(RECORDED INFORMATION begins)

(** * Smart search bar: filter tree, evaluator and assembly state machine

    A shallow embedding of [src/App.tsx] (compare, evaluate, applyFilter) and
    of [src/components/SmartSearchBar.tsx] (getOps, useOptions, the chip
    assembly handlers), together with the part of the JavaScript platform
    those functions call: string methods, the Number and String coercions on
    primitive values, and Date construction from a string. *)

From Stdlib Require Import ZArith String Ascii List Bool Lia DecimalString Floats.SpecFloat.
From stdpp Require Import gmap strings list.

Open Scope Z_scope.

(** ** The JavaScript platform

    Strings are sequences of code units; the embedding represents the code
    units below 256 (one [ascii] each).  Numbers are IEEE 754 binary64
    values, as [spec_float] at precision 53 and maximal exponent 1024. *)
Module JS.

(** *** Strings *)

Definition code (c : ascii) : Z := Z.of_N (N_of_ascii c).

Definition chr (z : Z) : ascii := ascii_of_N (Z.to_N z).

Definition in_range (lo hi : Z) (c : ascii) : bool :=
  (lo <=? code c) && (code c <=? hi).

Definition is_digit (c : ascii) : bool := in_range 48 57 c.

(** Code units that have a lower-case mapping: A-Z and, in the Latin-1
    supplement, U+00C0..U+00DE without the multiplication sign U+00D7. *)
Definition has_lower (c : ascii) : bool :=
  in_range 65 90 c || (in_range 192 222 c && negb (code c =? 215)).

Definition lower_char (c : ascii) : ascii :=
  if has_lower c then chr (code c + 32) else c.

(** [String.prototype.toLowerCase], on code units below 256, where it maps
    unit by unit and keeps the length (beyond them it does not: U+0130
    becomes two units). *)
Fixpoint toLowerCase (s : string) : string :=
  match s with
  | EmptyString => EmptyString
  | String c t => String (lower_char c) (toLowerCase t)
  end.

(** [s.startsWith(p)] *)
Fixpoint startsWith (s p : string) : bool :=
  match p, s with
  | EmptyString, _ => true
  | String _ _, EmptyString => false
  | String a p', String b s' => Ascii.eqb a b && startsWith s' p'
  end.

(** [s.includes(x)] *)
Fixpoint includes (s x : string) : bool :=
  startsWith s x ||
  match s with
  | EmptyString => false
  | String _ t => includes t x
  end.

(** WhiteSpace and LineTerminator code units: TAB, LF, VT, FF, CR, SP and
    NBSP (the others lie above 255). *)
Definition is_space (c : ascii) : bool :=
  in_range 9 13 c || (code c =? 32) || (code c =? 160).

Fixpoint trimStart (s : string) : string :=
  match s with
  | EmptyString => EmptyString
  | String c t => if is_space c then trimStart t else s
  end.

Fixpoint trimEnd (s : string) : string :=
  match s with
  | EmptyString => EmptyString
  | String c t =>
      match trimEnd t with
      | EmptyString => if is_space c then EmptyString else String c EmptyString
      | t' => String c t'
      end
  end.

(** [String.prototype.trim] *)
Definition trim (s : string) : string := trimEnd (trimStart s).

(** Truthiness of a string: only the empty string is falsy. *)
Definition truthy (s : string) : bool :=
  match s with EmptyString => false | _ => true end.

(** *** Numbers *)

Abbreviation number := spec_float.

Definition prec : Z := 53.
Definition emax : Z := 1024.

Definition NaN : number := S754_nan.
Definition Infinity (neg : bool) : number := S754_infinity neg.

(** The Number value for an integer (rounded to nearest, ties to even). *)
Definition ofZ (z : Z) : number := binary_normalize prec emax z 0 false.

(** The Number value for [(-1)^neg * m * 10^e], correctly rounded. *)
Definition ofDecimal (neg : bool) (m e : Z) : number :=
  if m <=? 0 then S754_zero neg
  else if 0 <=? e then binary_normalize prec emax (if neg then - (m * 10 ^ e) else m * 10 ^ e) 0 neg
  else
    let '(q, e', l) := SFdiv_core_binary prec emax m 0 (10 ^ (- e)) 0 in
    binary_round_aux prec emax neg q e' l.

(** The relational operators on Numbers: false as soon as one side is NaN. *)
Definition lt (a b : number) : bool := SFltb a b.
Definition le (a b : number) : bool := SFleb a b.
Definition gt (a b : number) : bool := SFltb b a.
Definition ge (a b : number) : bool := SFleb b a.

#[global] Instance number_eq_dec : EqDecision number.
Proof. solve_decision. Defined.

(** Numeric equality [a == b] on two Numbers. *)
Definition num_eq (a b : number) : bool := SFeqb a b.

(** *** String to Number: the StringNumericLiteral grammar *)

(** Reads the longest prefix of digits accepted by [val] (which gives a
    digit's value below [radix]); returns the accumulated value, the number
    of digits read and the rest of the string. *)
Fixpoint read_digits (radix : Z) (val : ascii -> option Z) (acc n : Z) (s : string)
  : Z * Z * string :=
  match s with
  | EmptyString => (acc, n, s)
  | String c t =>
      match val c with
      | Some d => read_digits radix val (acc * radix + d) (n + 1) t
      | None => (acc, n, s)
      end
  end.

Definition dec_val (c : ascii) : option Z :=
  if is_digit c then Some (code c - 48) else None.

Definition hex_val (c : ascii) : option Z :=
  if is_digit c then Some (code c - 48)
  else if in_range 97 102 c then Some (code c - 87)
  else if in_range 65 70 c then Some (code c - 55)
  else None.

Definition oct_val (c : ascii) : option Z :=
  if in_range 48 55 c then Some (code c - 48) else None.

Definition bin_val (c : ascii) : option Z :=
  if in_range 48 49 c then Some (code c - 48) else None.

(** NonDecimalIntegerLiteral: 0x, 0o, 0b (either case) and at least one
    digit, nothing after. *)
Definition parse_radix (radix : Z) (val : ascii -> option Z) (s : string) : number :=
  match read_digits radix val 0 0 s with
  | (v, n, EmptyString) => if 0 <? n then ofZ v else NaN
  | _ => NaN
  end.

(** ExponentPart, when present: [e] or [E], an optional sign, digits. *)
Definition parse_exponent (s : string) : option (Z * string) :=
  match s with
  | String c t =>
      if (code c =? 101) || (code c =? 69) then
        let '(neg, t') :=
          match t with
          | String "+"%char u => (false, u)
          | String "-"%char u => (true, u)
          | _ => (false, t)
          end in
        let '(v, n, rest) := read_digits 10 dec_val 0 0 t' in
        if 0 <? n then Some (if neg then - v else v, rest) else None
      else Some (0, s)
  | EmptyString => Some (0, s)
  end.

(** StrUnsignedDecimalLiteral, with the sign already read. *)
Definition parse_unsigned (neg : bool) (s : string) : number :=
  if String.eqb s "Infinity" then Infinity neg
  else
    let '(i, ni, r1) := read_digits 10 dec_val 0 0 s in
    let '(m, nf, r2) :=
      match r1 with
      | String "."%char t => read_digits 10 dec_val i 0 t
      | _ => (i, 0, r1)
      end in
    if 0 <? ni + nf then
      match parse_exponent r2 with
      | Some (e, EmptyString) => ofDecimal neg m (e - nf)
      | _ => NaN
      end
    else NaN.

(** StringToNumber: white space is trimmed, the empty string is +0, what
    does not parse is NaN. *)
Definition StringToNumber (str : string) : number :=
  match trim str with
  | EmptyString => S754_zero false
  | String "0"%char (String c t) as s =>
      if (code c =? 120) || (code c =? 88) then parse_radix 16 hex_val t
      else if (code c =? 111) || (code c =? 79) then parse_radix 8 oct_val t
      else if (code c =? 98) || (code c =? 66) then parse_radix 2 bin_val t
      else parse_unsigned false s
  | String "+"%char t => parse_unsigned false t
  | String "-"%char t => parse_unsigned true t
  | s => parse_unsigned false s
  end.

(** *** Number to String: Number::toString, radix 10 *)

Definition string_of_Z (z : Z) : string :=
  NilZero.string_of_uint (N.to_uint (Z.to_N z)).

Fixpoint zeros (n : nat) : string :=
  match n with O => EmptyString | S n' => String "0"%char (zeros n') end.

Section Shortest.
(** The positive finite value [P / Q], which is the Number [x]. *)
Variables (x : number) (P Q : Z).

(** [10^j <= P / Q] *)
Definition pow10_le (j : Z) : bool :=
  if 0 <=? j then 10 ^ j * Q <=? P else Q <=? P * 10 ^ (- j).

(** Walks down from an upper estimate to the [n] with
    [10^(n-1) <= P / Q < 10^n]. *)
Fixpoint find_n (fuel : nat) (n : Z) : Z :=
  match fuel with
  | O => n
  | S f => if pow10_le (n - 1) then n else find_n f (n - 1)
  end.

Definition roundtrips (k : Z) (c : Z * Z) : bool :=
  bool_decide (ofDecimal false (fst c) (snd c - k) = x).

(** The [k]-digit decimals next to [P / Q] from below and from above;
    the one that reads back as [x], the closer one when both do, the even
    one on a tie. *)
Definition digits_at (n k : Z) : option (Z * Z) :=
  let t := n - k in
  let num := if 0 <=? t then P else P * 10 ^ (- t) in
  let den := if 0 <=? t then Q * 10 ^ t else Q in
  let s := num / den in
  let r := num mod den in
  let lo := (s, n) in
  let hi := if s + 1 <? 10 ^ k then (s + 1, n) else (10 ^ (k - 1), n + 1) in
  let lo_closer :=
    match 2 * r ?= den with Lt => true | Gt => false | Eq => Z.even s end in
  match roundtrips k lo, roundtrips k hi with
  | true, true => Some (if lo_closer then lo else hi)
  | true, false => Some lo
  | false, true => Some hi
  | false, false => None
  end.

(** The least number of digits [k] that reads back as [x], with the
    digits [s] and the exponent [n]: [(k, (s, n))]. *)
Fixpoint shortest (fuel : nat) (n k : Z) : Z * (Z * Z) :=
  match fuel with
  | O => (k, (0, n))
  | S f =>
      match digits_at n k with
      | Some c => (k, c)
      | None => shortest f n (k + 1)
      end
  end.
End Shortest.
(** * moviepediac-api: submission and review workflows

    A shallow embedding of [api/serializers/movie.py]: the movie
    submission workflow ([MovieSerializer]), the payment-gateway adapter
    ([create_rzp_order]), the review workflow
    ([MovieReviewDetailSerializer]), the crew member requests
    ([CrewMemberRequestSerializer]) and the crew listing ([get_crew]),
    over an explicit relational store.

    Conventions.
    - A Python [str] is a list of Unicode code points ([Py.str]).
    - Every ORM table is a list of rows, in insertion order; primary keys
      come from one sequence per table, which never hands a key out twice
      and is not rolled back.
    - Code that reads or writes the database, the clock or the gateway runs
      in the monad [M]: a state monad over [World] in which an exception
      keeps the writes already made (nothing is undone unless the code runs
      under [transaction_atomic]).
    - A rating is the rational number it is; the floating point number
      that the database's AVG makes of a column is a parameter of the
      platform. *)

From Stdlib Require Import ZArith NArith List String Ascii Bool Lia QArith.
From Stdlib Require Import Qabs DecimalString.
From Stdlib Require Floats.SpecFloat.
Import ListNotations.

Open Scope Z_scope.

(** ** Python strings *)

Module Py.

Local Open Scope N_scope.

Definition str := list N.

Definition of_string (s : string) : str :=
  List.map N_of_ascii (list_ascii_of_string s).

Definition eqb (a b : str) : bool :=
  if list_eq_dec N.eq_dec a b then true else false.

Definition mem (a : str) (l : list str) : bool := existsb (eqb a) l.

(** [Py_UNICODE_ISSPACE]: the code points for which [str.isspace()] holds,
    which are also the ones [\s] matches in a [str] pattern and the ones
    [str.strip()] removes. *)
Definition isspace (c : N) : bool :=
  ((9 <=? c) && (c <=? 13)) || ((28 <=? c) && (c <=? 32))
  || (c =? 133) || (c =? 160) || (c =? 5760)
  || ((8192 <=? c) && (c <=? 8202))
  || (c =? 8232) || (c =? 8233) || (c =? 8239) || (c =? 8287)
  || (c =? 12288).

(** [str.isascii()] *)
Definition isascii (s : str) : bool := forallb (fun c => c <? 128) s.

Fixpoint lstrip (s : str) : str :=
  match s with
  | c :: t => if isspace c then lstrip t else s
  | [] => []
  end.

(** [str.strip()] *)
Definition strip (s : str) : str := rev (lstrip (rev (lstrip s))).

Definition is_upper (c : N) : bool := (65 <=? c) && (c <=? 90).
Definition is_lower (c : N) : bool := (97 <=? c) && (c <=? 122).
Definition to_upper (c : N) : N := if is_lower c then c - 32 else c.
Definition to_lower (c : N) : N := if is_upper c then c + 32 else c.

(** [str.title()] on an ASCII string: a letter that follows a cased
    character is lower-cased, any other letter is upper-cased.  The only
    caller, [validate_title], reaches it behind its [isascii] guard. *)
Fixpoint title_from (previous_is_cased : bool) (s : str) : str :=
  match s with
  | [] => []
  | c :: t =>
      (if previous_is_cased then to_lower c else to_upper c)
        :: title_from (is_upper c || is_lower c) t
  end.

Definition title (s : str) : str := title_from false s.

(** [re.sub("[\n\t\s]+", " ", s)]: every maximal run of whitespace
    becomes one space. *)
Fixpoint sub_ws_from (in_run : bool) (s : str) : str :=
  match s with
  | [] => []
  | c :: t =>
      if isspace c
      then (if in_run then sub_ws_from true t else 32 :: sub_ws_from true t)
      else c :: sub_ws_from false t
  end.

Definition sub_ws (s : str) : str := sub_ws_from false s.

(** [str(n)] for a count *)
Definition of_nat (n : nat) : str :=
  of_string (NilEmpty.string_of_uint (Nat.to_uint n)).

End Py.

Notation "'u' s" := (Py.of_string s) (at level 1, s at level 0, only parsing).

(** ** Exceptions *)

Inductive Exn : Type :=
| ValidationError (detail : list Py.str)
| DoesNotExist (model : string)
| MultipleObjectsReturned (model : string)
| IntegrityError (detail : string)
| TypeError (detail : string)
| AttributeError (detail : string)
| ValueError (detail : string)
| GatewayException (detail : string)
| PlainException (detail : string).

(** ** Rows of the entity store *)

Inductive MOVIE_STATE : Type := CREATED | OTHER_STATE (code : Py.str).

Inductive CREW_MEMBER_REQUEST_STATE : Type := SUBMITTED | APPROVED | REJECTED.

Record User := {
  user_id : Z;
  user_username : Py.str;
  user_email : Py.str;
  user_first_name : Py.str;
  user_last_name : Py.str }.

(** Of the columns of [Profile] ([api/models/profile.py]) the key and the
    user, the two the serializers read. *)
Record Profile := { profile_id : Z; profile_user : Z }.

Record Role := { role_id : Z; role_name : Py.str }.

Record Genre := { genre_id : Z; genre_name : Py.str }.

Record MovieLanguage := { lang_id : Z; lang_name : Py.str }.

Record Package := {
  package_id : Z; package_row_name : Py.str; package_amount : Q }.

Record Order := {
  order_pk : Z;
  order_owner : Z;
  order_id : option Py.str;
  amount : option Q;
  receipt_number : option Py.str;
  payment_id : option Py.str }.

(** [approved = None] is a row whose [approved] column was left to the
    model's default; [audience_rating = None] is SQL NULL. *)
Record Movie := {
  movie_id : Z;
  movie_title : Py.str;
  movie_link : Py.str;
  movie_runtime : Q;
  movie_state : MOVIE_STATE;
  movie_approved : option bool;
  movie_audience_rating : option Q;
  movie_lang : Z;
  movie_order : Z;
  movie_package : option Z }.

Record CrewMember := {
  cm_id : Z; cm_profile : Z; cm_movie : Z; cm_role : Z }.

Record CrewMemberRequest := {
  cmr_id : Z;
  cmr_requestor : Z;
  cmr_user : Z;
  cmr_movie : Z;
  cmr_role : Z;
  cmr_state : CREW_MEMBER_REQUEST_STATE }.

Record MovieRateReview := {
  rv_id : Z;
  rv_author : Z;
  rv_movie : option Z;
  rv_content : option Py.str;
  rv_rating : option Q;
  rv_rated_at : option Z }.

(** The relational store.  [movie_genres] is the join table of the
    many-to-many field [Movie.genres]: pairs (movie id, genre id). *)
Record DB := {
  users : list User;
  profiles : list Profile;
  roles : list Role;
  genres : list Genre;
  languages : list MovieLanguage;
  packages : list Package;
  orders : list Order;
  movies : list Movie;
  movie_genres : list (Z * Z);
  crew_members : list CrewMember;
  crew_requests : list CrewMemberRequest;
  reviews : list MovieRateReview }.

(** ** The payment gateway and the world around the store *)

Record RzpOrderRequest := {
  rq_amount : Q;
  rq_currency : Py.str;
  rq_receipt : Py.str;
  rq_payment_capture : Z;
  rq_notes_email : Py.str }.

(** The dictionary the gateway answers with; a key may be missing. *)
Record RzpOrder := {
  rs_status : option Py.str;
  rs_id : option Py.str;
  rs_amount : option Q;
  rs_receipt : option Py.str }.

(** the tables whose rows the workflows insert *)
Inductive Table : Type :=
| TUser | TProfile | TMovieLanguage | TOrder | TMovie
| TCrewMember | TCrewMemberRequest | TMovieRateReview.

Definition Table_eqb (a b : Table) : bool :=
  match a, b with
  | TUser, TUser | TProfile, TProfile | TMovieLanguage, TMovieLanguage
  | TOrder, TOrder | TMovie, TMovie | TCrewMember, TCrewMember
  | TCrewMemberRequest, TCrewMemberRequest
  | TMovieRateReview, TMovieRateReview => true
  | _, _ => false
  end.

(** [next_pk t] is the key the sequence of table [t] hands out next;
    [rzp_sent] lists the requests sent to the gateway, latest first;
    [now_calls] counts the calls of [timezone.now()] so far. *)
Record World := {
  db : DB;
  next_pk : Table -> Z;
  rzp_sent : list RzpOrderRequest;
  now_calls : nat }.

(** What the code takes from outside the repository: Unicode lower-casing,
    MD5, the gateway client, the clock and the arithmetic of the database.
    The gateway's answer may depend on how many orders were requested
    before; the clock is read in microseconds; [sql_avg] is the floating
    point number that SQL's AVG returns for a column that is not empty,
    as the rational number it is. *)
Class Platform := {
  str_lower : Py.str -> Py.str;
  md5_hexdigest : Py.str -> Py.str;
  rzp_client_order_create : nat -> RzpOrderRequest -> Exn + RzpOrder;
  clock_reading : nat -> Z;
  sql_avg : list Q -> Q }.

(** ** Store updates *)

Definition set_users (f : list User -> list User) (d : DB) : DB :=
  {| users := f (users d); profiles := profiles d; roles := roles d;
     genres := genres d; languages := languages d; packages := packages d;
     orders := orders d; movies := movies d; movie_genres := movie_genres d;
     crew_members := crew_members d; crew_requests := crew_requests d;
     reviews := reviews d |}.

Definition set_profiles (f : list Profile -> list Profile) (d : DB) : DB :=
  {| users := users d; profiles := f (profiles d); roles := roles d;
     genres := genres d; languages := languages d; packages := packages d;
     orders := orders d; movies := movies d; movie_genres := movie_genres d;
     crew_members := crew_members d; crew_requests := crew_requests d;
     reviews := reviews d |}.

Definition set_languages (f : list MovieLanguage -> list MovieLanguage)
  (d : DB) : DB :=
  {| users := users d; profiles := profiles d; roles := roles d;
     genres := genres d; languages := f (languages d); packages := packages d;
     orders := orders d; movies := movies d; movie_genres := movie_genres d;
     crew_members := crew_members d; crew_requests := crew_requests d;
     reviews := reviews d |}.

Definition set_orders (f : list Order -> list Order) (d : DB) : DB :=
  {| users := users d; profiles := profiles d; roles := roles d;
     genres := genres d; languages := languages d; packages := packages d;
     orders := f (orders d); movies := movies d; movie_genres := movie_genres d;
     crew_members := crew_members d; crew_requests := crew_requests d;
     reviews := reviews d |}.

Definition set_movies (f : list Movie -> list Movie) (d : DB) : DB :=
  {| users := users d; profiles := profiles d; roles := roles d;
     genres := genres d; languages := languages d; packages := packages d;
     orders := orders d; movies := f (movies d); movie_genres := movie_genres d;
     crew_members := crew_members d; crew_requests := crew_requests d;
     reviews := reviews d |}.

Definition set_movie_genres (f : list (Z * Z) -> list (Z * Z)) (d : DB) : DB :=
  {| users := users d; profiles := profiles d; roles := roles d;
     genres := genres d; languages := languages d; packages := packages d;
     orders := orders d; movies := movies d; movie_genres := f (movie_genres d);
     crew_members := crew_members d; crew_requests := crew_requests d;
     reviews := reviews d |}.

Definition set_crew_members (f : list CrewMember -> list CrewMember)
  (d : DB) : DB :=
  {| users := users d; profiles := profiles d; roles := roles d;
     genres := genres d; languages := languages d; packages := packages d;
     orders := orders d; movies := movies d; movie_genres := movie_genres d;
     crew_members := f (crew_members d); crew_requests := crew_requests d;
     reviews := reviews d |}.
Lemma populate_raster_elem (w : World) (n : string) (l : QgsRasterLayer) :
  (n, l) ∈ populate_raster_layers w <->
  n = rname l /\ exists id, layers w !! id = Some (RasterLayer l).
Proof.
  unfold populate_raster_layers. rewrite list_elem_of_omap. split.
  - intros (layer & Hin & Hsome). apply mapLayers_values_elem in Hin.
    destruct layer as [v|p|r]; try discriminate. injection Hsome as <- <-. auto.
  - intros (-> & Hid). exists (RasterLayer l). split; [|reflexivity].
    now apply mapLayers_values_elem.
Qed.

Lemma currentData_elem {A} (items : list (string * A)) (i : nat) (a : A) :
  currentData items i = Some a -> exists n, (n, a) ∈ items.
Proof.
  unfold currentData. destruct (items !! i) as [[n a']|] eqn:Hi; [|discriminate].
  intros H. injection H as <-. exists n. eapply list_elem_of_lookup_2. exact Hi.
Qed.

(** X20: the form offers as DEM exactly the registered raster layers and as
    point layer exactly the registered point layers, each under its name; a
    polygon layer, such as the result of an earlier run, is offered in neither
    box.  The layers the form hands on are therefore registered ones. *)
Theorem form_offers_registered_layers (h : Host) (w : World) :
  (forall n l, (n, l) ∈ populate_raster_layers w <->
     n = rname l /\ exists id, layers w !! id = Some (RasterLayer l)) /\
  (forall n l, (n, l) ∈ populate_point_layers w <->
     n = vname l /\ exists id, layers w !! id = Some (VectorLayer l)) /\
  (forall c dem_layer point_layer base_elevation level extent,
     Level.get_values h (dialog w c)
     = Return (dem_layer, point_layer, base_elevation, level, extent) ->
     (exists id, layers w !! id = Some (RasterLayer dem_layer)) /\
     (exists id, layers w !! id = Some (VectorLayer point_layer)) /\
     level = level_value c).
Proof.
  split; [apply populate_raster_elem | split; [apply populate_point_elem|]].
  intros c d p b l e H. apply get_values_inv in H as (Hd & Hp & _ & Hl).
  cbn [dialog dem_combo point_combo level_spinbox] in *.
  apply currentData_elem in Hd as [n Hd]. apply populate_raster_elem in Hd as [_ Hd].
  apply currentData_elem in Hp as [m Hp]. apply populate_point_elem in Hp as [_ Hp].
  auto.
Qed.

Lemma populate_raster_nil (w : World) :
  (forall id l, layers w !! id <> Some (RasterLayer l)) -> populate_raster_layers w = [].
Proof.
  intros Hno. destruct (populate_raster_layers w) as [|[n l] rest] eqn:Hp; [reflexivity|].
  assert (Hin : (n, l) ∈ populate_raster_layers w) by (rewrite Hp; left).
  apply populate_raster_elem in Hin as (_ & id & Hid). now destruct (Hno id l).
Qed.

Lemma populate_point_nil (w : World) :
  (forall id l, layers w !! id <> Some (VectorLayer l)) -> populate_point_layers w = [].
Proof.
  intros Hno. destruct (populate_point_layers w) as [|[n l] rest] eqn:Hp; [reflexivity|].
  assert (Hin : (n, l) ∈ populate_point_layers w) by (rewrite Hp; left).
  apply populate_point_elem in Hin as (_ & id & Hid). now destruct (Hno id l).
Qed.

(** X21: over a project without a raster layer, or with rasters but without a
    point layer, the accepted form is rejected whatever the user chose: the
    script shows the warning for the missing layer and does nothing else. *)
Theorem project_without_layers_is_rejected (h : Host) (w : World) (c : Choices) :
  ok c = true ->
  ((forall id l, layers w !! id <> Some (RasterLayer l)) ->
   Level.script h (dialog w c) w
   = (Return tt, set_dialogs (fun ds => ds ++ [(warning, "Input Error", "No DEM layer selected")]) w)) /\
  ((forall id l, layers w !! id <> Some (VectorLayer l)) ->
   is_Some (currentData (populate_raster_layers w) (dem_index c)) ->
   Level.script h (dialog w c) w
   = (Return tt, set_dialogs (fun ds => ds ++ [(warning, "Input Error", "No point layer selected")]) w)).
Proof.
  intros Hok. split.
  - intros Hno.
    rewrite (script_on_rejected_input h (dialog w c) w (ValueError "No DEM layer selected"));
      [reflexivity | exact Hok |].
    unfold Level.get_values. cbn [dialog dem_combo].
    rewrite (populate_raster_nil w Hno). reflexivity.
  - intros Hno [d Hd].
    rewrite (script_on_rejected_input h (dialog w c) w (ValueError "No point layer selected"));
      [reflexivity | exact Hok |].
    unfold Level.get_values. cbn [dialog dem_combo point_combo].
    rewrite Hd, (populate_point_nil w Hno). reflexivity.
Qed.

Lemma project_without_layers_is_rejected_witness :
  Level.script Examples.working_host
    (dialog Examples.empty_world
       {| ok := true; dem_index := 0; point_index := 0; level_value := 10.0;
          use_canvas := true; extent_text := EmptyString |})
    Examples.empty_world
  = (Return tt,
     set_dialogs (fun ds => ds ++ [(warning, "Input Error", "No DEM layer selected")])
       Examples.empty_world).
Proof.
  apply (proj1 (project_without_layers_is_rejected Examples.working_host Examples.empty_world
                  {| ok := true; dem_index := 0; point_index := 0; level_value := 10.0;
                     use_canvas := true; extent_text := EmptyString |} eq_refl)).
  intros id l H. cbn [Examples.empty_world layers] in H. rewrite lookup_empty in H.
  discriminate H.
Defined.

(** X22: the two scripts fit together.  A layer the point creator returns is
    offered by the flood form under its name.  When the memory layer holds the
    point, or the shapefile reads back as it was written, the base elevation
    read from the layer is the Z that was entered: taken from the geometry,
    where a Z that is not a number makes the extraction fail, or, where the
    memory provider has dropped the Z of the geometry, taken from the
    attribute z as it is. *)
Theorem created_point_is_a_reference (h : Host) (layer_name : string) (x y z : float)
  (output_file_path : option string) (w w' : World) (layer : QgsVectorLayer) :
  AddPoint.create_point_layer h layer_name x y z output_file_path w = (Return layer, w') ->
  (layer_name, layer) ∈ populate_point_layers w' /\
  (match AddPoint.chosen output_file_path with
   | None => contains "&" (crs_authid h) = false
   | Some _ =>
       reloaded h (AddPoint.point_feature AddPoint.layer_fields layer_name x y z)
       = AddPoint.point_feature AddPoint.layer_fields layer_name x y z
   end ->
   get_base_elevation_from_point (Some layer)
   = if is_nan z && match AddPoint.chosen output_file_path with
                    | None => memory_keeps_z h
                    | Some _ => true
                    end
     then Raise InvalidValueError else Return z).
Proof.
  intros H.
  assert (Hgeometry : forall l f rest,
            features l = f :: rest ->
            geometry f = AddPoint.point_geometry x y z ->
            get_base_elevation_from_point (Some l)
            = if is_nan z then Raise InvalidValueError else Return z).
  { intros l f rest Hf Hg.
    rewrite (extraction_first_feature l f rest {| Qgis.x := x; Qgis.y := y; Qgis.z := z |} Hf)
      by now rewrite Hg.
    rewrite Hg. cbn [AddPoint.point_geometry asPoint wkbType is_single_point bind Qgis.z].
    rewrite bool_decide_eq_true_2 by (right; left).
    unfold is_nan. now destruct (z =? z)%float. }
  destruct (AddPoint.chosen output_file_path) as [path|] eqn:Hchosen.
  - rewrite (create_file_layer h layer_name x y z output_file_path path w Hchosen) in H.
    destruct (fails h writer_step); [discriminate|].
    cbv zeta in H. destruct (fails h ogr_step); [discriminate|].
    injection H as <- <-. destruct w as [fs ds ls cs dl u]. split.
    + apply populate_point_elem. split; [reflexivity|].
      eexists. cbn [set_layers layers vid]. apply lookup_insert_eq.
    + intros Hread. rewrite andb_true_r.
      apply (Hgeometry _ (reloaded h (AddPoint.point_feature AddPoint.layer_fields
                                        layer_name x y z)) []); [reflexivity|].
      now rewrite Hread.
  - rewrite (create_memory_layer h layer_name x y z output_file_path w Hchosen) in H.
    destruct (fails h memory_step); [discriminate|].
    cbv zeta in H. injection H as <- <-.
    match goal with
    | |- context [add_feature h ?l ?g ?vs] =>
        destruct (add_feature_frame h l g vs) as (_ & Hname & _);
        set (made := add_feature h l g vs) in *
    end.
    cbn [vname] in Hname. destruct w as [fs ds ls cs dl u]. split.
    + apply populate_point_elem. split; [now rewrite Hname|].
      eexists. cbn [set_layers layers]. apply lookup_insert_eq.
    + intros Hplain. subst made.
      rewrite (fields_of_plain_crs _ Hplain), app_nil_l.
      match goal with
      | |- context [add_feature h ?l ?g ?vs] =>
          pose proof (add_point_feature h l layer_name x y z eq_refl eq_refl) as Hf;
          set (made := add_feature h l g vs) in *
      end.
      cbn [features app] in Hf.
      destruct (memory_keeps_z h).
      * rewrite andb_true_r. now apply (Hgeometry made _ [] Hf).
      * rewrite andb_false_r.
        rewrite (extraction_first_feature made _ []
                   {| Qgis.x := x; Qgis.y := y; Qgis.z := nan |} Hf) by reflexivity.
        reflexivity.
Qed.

(RECORDED INFORMATION ends)

WORK TO BE COMPLETED
One inclusive range is required: first line of the data through the line containing "becomes two units). *)". Set it down exactly and output nothing else.

RESPONSE BOX
(** * Smart search bar: filter tree, evaluator and assembly state machine

    A shallow embedding of [src/App.tsx] (compare, evaluate, applyFilter) and
    of [src/components/SmartSearchBar.tsx] (getOps, useOptions, the chip
    assembly handlers), together with the part of the JavaScript platform
    those functions call: string methods, the Number and String coercions on
    primitive values, and Date construction from a string. *)

From Stdlib Require Import ZArith String Ascii List Bool Lia DecimalString Floats.SpecFloat.
From stdpp Require Import gmap strings list.

Open Scope Z_scope.

(** ** The JavaScript platform

    Strings are sequences of code units; the embedding represents the code
    units below 256 (one [ascii] each).  Numbers are IEEE 754 binary64
    values, as [spec_float] at precision 53 and maximal exponent 1024. *)
Module JS.

(** *** Strings *)

Definition code (c : ascii) : Z := Z.of_N (N_of_ascii c).

Definition chr (z : Z) : ascii := ascii_of_N (Z.to_N z).

Definition in_range (lo hi : Z) (c : ascii) : bool :=
  (lo <=? code c) && (code c <=? hi).

Definition is_digit (c : ascii) : bool := in_range 48 57 c.

(** Code units that have a lower-case mapping: A-Z and, in the Latin-1
    supplement, U+00C0..U+00DE without the multiplication sign U+00D7. *)
Definition has_lower (c : ascii) : bool :=
  in_range 65 90 c || (in_range 192 222 c && negb (code c =? 215)).

Definition lower_char (c : ascii) : ascii :=
  if has_lower c then chr (code c + 32) else c.

(** [String.prototype.toLowerCase], on code units below 256, where it maps
    unit by unit and keeps the length (beyond them it does not: U+0130
    becomes two units). *)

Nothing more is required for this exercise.